## ACTION ITEM
The job is to find each line in the entries holding the string "congruence" and copy that line.

___ RECORD SET

Definition reservation_request (scope : Scope) (input : ReserveNumberingInput) : json :=
  JObject
    ([("agentId", JString (scope_agent scope))]
     ++ match rni_agentId input with Some a => [("requestedAgentId", JString a)] | None => [] end
     ++ [("orgUnitId", JString (rni_orgUnitId input));
         ("deviceId", JString (rni_deviceId input));
         ("shiftId", nullable (rni_shiftId input));
         ("entityType", JString (rni_entityType input));
         ("requestedSize", integer (rni_requestedSize input));
         ("rangeId", optional (rni_rangeId input));
         ("series", optional (rni_series input));
         ("validUntil", optional (normalInstant (rni_validUntil input)))]).

Definition reservationFingerprint (scope : Scope) (input : ReserveNumberingInput) : string :=
  "sha256:" +:+ sha256 (stableStringify locale_le (reservation_request scope input)).
End fingerprint.

Definition rangeUnavailableReason (range : NumberingRange) (input : ReserveNumberingInput) :
    UnavailableReason :=
  if bool_decide (rg_status range = range_exhausted)
     && String.eqb (rg_orgUnitId range) (rni_orgUnitId input)
     && String.eqb (rg_entityType range) (rni_entityType input)
  then reason_exhausted else reason_inactive.

(** ** The order of keys *)

Lemma compare_refl a : compare a a = 0.
Proof. induction a; simpl; [done|]. by rewrite decide_True. Qed.

Lemma compare_opp a b : length a = length b → compare b a = - compare a b.
Proof.
  revert b. induction a as [|x a IH]; intros [|y b] Hl; simpl in *; try done.
  repeat case_decide; subst; try done; [by apply IH; lia|].
  destruct (utf16_le x y) eqn:H1, (utf16_le y x) eqn:H2; try done.
  - exfalso. eauto using utf16_le_anti.
  - apply utf16_le_total in H1. congruence.
Qed.

Lemma compare_zero a b : length a = length b → compare a b = 0 → a = b.
Proof.
  revert b. induction a as [|x a IH]; intros [|y b] Hl; simpl in *; try done.
  case_decide; subst; [intros; f_equal; apply IH; lia|]. by destruct (utf16_le x y).
Qed.

Lemma compare_trans a b c :
  length a = length b → length b = length c →
  compare a b <= 0 → compare b c <= 0 → compare a c <= 0.
Proof.
  revert b c. induction a as [|x a IH]; intros [|y b] [|z c] H1 H2; simpl in *; try lia.
  repeat case_decide; subst; try lia; try congruence; [by apply IH; lia| |].
  - destruct (utf16_le y z) eqn:E1, (utf16_le z y) eqn:E2; try lia.
    exfalso. eauto using utf16_le_anti.
  - destruct (utf16_le x y) eqn:E1, (utf16_le y z) eqn:E2; try lia.
    by rewrite (utf16_le_trans _ _ _ E1 E2).
Qed.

______

## TASK ANSWER
  - apply utf16_le_total in H1. congruence.
  repeat case_decide; subst; try lia; try congruence; [by apply IH; lia| |].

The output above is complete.